2009-10-05 10:32 - Linux
In my continuing series of Linux rants, here I go on about fonts. Font rendering in Linux is horrible. It makes things especially difficult to read, or simply unpleasant to look at. For my first example:
The above image is a screenshot of the Optimal Use of Fonts on Linux guide, with the default font set to Verdana (one of the suggestions this guide makes). I've gone through it, and attempted to do what it says. But I still see issues like this: sometimes certain letters will become "bold" in the middle of a sentence, for no good reason. I know there's no markup in that HTML page that should make it show up bold, it's just some rendering engine that has a fault. Both the uppercase W and V letters look really wrong. It doesn't seem to handle those slanted lines well. (You can see a bit of the same in the M and y letters, and a teeny bit in the s, too.) Leaving Firefox at the default settings is a bit better — but probably just because Verdana isn't very heavily used, so I haven't seen it broken.
But there's much worse:
In Windows:

In Linux:

Both of the above screenshots come from an online article, which isn't important, except that this one seems to make use of one of the worst offenders: Helvetica. First, a very common complaint I have: Linux seems to screw up the kerning. See how especially the "e" is skewed to the left, also the "o", such that these letters are mashed up touching the pervious, with empty space to the right. Take a look at "delete" on the second line. The same goes for "That" a few times towards the end of the first paragraph: on Linux, it's all jumbly. It's also, overall, noticeably smaller than the same font on Windows. Result?
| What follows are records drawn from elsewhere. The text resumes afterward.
(* ===== verification/DevTool.v ===== *)
(** * The signal dev tool: [src/examples/react-app/src/components/SignalDevTool.tsx]

    The file holds two components.  [SignalDevTool] (lines 1-324) keeps
    a module-level registry of signals (a JS [Map], insertion-ordered)
    and an event log (an array); every function of [SignalDevToolAPI]
    defers its work with [setTimeout(..., 0)], and a timer set when the
    module loads adds demo data after 100 ms.  The component shows the
    last 50 events or the registered signals, as computed at its last
    render.  [ComputedSignalDemo] (lines 326-420) computes a result of
    two numbers and an operation.

    Module [DevToolApi] is the module state with its queue of timers:
    each API call queues an operation, [fire] runs the timers that are
    due in order of due time and of creation; [Date.now()] is the clock
    of the state and [Math.random().toString(36)] a parameter [rand].
    Module [DevTool] is the component as a step function: its three
    signals compare with [===] and re-render the component when they
    change, and a render recomputes what it shows.  Module
    [ComputedDemo] is the other component's computed values. *)

From Stdlib Require Import ZArith String List Lia.
From stdpp Require Import base tactics pretty.
From S2P Require Import JsValue.
Import ListNotations.

Local Open Scope string_scope.

Module DevToolApi.

(** [SignalState['type']] and [SignalEvent['type']] (lines 4-20). *)
Inductive sig_type : Type := TSignal | TComputed | TEffect | TAsync.
Inductive event_type : Type := SignalCreated | SignalUpdated | SignalAccessed | EffectExecuted | ComputedEvaluated.

Definition type_name (t : sig_type) : string :=
  match t with TSignal => "signal" | TComputed => "computed" | TEffect => "effect" | TAsync => "async" end.

(** [interface SignalState] (lines 14-20). *)
Record sig_state : Type := mk_sig_state {
  s_name : string;
  s_value : jsval;
  s_type : sig_type;
  s_lastUpdated : Z;
  s_accessCount : nat
}.

(** [interface SignalEvent] (lines 4-12): an absent property is [None]. *)
Record sig_event : Type := mk_event {
  e_id : string;
  e_timestamp : Z;
  e_type : event_type;
  e_signalName : string;
  e_oldValue : option jsval;
  e_newValue : option jsval;
  e_details : string
}.

(** [Map.prototype.get]. *)
Fixpoint map_get (m : list (string * sig_state)) (k : string) : option sig_state :=
  match m with
  | [] => None
  | (k', v) :: m' => if String.eqb k k' then Some v else map_get m' k
  end.

(** [Map.prototype.set]: a key already present keeps its place. *)
Fixpoint map_set (m : list (string * sig_state)) (k : string) (v : sig_state) : list (string * sig_state) :=
  match m with
  | [] => [(k, v)]
  | (k', v') :: m' => if String.eqb k k' then (k, v) :: m' else (k', v') :: map_set m' k v
  end.

(** The deferred work of each API function, and the demo data. *)
Inductive api_op : Type :=
  | DemoData
  | Register (name : string) (value : jsval) (type : sig_type)
  | Update (name : string) (oldValue newValue : jsval)
  | Access (name : string)
  | Execute (name details : string)
  | Evaluate (name : string) (result : jsval).

(** [globalSignalRegistry], [globalEventLog], the clock, the count of
    ids drawn, and the timers still to fire (due time, operation), in
    firing order. *)
Record api_state : Type := mk_api {
  registry : list (string * sig_state);
  eventLog : list sig_event;
  clock : Z;
  draws : nat;
  timers : list (Z * api_op)
}.

(** A timer is fired after every timer due no later than it. *)
Fixpoint insert_timer (due : Z) (op : api_op) (ts : list (Z * api_op)) : list (Z * api_op) :=
  match ts with
  | [] => [(due, op)]
  | (d, o) :: ts' => if (due <? d)%Z then (due, op) :: ts else (d, o) :: insert_timer due op ts'
  end.

(** [setTimeout(work, ms)]. *)
Definition set_timeout (ms : Z) (op : api_op) (st : api_state) : api_state :=
  mk_api (registry st) (eventLog st) (clock st) (draws st) (insert_timer (clock st + ms) op (timers st)).

(** The module's state when it is loaded: empty, and the demo timer
    (lines 27-44). *)
Definition load (now : Z) : api_state := set_timeout 100 DemoData (mk_api [] [] now 0 []).

(** The API functions (lines 47-139) queue their work. *)
Definition registerSignal (name : string) (value : jsval) (type : sig_type) := set_timeout 0 (Register name value type).
Definition updateSignal (name : string) (oldValue newValue : jsval) := set_timeout 0 (Update name oldValue newValue).
Definition accessSignal (name : string) := set_timeout 0 (Access name).
Definition executeEffect (name details : string) := set_timeout 0 (Execute name details).
Definition evaluateComputed (name : string) (result : jsval) := set_timeout 0 (Evaluate name result).

(** [globalEventLog.push(e)] with the registry [reg]; [drew] when the
    event's id came from [Math.random]. *)
Definition log_event (st : api_state) (drew : bool) (e : sig_event) (reg : list (string * sig_state)) : api_state :=
  mk_api reg (eventLog st ++ [e]) (clock st) (if drew then S (draws st) else draws st) (timers st).

(** The work of a timer when it fires; [id] is the id the call of
    [Math.random] gives. *)
Definition run_op (rand : nat -> string) (st : api_state) (op : api_op) : api_state :=
  let now := clock st in
  let id := rand (draws st) in
  match op with
  | DemoData =>
      log_event st false (mk_event "demo-1" (now - 5000) SignalCreated "demo-signal" None (Some (JStr "Hello DevTool!"))
                      "Demo signal created to show DevTool functionality")
        (map_set (registry st) "demo-signal"
           (mk_sig_state "demo-signal" (JStr "Hello DevTool!") TSignal (now - 5000) 3))
  | Register name value type =>
      log_event st true (mk_event id now SignalCreated name None (Some value)
                      ("Created " ++ type_name type ++ " signal: " ++ name))
        (map_set (registry st) name (mk_sig_state name value type now 0))
  | Update name oldValue newValue =>
      match map_get (registry st) name with
      | Some sg =>
          log_event st true (mk_event id now SignalUpdated name (Some oldValue) (Some newValue)
                          ("Updated " ++ type_name (s_type sg) ++ ": " ++ name))
            (map_set (registry st) name (mk_sig_state (s_name sg) newValue (s_type sg) now (s_accessCount sg)))
      | None => st
      end
  | Access name =>
      match map_get (registry st) name with
      | Some sg =>
          let n := S (s_accessCount sg) in
          log_event st true (mk_event id now SignalAccessed name None None
                          ("Accessed " ++ type_name (s_type sg) ++ ": " ++ name ++ " (count: " ++
                           pretty n ++ ")"))
            (map_set (registry st) name (mk_sig_state (s_name sg) (s_value sg) (s_type sg) (s_lastUpdated sg) n))
      | None => st
      end
  | Execute name details =>
      log_event st true (mk_event id now EffectExecuted name None None ("Effect executed: " ++ details)) (registry st)
  | Evaluate name result =>
      log_event st true (mk_event id now ComputedEvaluated name None (Some result) ("Computed evaluated: " ++ name))
        (registry st)
  end.

(** The timers due by [target] fire in order, each at its due time;
    then the clock reads [target]. *)
Fixpoint fire_due (rand : nat -> string) (target : Z) (ts : list (Z * api_op)) (st : api_state) : api_state :=
  match ts with
  | [] => mk_api (registry st) (eventLog st) target (draws st) []
  | (d, op) :: ts' =>
      if (d <=? target)%Z
      then fire_due rand target ts' (run_op rand (mk_api (registry st) (eventLog st) d (draws st) ts') op)
      else mk_api (registry st) (eventLog st) target (draws st) ts
  end.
The Windows screenshot is pleasant, the Linux one hard to read, even comparing screenshots on the same screen. (I suspect a high DPI on the monitor I have at work exacerbates some of my font-too-small issues, but the screenshots both on this screen show Windows results look better, on it.)
This even after doing everything I could to improve the situation. Installing the msttcorefonts (Microsoft Fonts) seems to have helped a few things (especially Arial, I believe). But plenty still looks bad.
2009-10-02 13:27 - Linux
Ubuntu is a bit famous for it's "Long Term Support" releases. That page says that "A new LTS version is released every 2 years. With the Long Term Support (LTS) version you get 3 years support on the desktop ..." and "The two LTS releases so far are DapperDrake and HardyHeron." But it also says that they will "Avoid structural changes as far as possible, such as ... lots of library transitions." At Google, my desktop is based on Hardy, which was released on April 24, 2008, or just over a year ago. So it should have received updates now, and for another year and a half or so, right? Wrong.
I've been searching for a Windows replacement for (among other things) Launchy on Windows. The best I found was Gnome Do. After a short while, I tried to work some of its advanced settings. I saw plenty of documentation online about the Preferences dialog — but I couldn't find it anywhere! Well, the reason is that the last version in Hardy's repositories is 0.4.0.1, but that was released back in March of 2008, before Hardy's first release. And it's never been updated. Do is up to version 0.8, with a lot of new features — including the preferences dialog!
I tried upgrading myself. First I looked for all the DEB packages I need (and don't I remember this sort of crap, scouring for RPMs for RedHat back in the day). I didn't get far, resolving the entire dependency tree one at a time, by hand, before I hit on something I couldn't find the DEB for. So I tried building from source, in a similarly frustrating manner. Somehow I found the Badgerports repository, where someone has thankfully taken the effort to port modern packages into the "Supported" version of Ubuntu I'm stuck with. After adding that repository, I could actually install a non-ancient, featureful, version of Gnome Do!